Ce texte est extrait du Spécial ÉTUDIANTS, en kiosque dès maintenant ou disponible en version PDF sur la Boutique Urbania
Pourtant, le phénomène est loin d’être réservé à nos voisins du Sud, puisque Montréal compte près d’une vingtaine de frat houses sur son territoire. Urbania a poussé les portes de la plus grande fraternité francophone au monde pour faire la lumière sur leur énigmatique univers.
Quand j’ai affiché « Jeune fille cherche fraternité » sur mon profil Facebook, tous mes amis étaient catégoriques : « Ça existe pas, ça, ici. » Pendant des semaines, j’ai donc cherché désespérément une aiguille dans une botte de foin, dans l’espoir d’être la première journaliste au Québec à les infiltrer.
Les avais-je hallucinées, ces fraternités montréalaises? Puis un jour, comme ça, j’ai reçu des nouvelles d’un certain Grégory, «Gentleman of Sigma Thêta Pi» qui m’invitait à venir visiter leur fameuse frat house de sa fraternité, la plus importante destinée aux francophones au monde. Après s’être assuré que mes intentions étaient pures et que je ne m’amuserais pas à écrire un autre article de fraternity bashing, il m’a donné rendez-vous jeudi, 13 h, pour une visite privée.
Dès lors, je me voyais entrer de la baraque de Westmount des Sigma Thêta Pi, avec un grillage à l’entrée, de grosses moulures, des sofas Chesterfield et un valet qui s’appelle Alfred. Je m’imaginais y rencontrer l’éventuel PDG d’Hydro-Québec, le prochain président américain ou, encore mieux, mon prochain médecin de famille.
7330, rue Saint-Denis
Ironiquement, la fraternité de Sigma Thêta Pi n’était pas située pas sur The Boulevard. Elle se trouvait plutôt dans Villeray. Rue Saint-Denis. Juste à côté de chez moi. Au moment de sonner, j’avoue, même si j’étais en territoire connu, j’ai eu un peu la chienne.
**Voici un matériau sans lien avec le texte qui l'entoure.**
Lemma pause_timer now b s st s' eff : mLastUpdatedTime (mStaleHandler s) <= now ->
  pause t s = (st, s', eff) -> timer_step now b (call_reported CallPause st b) s s' eff.
Proof.
  intros Hn Hp. unfold pause in Hp. case_match; simplify_eq; [by apply timer_step_quiet; auto; set_solver|].
  destruct (setUclamp _ _ _ _) as [s1 e1] eqn:Hu. simplify_eq.
  apply setUclamp_timer in Hu as (Hh & Hr & Hc & He & Hm). apply timer_step_quiet; cbn; auto.
  - intros Ho. split; [congruence|by apply boost_no_remove].
  - intros _. left. cbn. rewrite Hm. done.
Qed.

Lemma resume_timer now b s st s' eff : mLastUpdatedTime (mStaleHandler s) <= now ->
  resume t s = (st, s', eff) -> timer_step now b (call_reported CallResume st b) s s' eff.
Proof.
  intros Hn Hp. unfold resume in Hp. case_match; simplify_eq; [by apply timer_step_quiet; auto; set_solver|].
  destruct (setUclamp _ _ _ _) as [s1 e1] eqn:Hu. simplify_eq.
  apply setUclamp_timer in Hu as (Hh & Hr & Hc & He & Hm). apply timer_step_quiet; auto.
  - intros Ho. split; [rewrite <- Ho, Hc; done|by apply boost_no_remove].
  - intros _. right. split; [done|]. by rewrite Hm.
Qed.

Lemma close_timer now b s st s' eff : mLastUpdatedTime (mStaleHandler s) <= now ->
  close t s = (st, s', eff) -> timer_step now b (call_reported CallClose st b) s s' eff.
Proof.
  intros Hn Hp. unfold close in Hp. case_match; simplify_eq; [by apply timer_step_quiet; auto; set_solver|].
  destruct (setUclamp _ _ _ _) as [s1 e1] eqn:Hu. simplify_eq.
  apply setUclamp_timer in Hu as (Hh & Hr & Hc & _ & Hm). cbn in *. apply timer_step_quiet; auto.
  - intros Ho. congruence.
  - intros _. left. by rewrite Hm.
Qed.

Lemma update_target_timer now ns b s st s' : mLastUpdatedTime (mStaleHandler s) <= now ->
  updateTargetWorkDuration t ns s = Some (st, s') ->
  timer_step now b (call_reported (CallUpdateTarget ns) st b) s s' [].
Proof.
  intros Hn Hu. unfold updateTargetWorkDuration in Hu.
  case_match; [simplify_eq; apply timer_step_quiet; auto; set_solver|].
  apply bind_Some in Hu as (q & _ & Hu). apply bind_Some in Hu as (z & _ & Hu). simplify_eq.
  apply timer_step_quiet; auto. set_solver.
Qed.

Lemma apply_output_timer o s s' eff : apply_output t o s = Some (s', eff) ->
  mStaleHandler s' = mStaleHandler s /\ kAdpfRate s' = kAdpfRate s /\
  mSessionClosed s' = mSessionClosed s /\ EffRemoveStale ∉ eff.
Proof.
  unfold apply_output. intros Ho. case_match; [simplify_eq; set_solver|].
  apply bind_Some in Ho as (d & _ & Ho). case_match; simplify_eq; [|set_solver].
  apply setUclamp_timer in Ho as (? & ? & ? & ? & _). done.
Qed.
Lemma perf_untimed_extends m m' :
  log_extends (fun h => performance_hint h = false) m m' -> perf_untimed m -> perf_untimed m'.
Proof.
  intros (cs & E & Hc) Hm. unfold perf_untimed. rewrite E. apply Forall_app. split; [|done].
  eapply Forall_impl; [exact Hc|]. by intros [].
Qed.

Lemma perf_untimed_hint m h : performance_hint h = true -> perf_untimed m ->
  forallb (untimed h) (hl_calls m) = true.
Proof.
  intros Hh Hm. apply forallb_forall. intros c Hc%list_elem_of_In.
  pose proof (proj1 (Forall_forall _ _) Hm c Hc) as Hx. destruct c as [|x d|]; cbn; try done.
  destruct (String.eqb_spec x h) as [->|]; [cbn in Hx; congruence|done].
Qed.

Section untimed.
Context `{LooperLaws L} (cfg : ih_config) (t : tunables).
Context (mode_toString : Mode -> string) (boost_toString : Boost -> string) (k : string).
Context (Hn : names_ok k mode_toString boost_toString).

Lemma untimed_power_exec c (p : Power hint_log) m : label_ok k (SPower c) -> perf_untimed (hints p) ->
  perf_untimed (hints (fst (power_exec cfg mode_toString boost_toString (p, m) c))).
Proof using Hn.
  intros Hl Hp. unfold perf_untimed in *. destruct c as [type en|type d now|h en|h d|a]; cbn in *.
  - unfold set_sustained, set_vr, set_plain_mode. destruct type; cbn; repeat case_match; cbn; auto.
  - assert (log_extends (fun h => performance_hint h = false) (hints p)
      (mHintManager (Acquire cfg d now (mInteractionHandler p)))) as Ha
      by (eapply log_extends_impl; [|apply Acquire_log]; by intros ? ->).
    pose proof (proj1 (names_boost _ _ _ Hn type)). apply perf_untimed_extends in Ha; [|done].
    destruct type; cbn; repeat case_match; cbn; auto.
  - case_match; cbn; auto.
  - destruct Hl as [Hl _]. repeat case_match; cbn; auto.
  - destruct (Routine_step a _) as [h'|] eqn:Hr; [|done]. cbn.
    eapply perf_untimed_extends; [|exact Hp]. eapply log_extends_impl; [|by eapply Routine_log].
    by intros ? ->.
Qed.

Lemma untimed_world lbl (w w' : world hint_log L) : wstep t lbl w = WOk w' ->
  kDisableBoostHintName (w_mgr w) = k -> perf_untimed (w_hints w) -> perf_untimed (w_hints w').
Proof using H0 Hn.
  intros Hs%wstep_trans Hk. apply perf_untimed_extends. destruct (wtrans_log _ _ _ _ Hs) as [_ He].
  eapply log_extends_impl; [|exact He]. intros h ->. rewrite Hk. apply (names_disable _ _ _ Hn).
Qed.

Lemma untimed_step lbl (s s' : service L) : label_ok k lbl ->
  service_step cfg t mode_toString boost_toString lbl s = Some s' -> service_ok k s ->
  perf_untimed (hints (sv_power s)) -> perf_untimed (hints (sv_power s')).
Proof using H0 Hn.
  intros Hl Hs Hok Hp. pose proof (sk_shared _ _ Hok) as Hsh. destruct lbl as [c|oks now tg u tids dur|lbl|]; cbn [service_step] in Hs.
  - pose proof (untimed_power_exec c (sv_power s) (w_mgr (sv_world s)) Hl Hp) as Hu.
    by destruct (power_exec _ _ _ _ _); simplify_eq.
  - unfold createHintSession in Hs. rewrite Hsh in Hp. destruct (_ <=? 0); [|case_bool_decide].
    3: destruct (wstep _ _ _) eqn:Hw; simplify_eq; by eapply untimed_world, Hp; [|apply Hok].
    all: by simplify_eq.
  - rewrite Hsh in Hp. destruct (world_label lbl); [|done].
    destruct (wstep _ _ _) eqn:Hw; simplify_eq. by eapply untimed_world, Hp; [|apply Hok].
  - by simplify_eq.
Qed.

Lemma untimed_run lbls (s s' : service L) : Forall (label_ok k) lbls ->
  service_run cfg t mode_toString boost_toString lbls s = Some s' -> service_ok k s ->
  perf_untimed (hints (sv_power s)) -> perf_untimed (hints (sv_power s')).
Proof using H0 Hn.
  intros Hl. revert s. induction Hl as [|lbl lbls Hl _ IH]; intros s Hr Hok Hp; cbn in Hr; [by simplify_eq|].
  apply bind_Some in Hr as (s1 & Hs & Hr).
  eapply IH; [done|by eapply service_step_ok|by eapply untimed_step].
Qed.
Et si, derrière la porte, se cachait un troupeau de gars en chaleur portant des pantalons mous et attendant juste qu’une fille pénètre dans leur antre pour la pén…?
De toute évidence, j’avais écouté trop de porno.
C’est Grégory qui m’a ouvert la porte, élégant dans son chic veston noir. Ses confrères Jérôme, Yan et Jonathan (trois beaux gars dans la jeune vingtaine avec un style plus relaxe, en jeans et en t-shirt) le suivaient de près. Après m’avoir accueillie en me donnant deux becs sur les joues, ils m’ont invitée à les suivre pour un petit tour guidé.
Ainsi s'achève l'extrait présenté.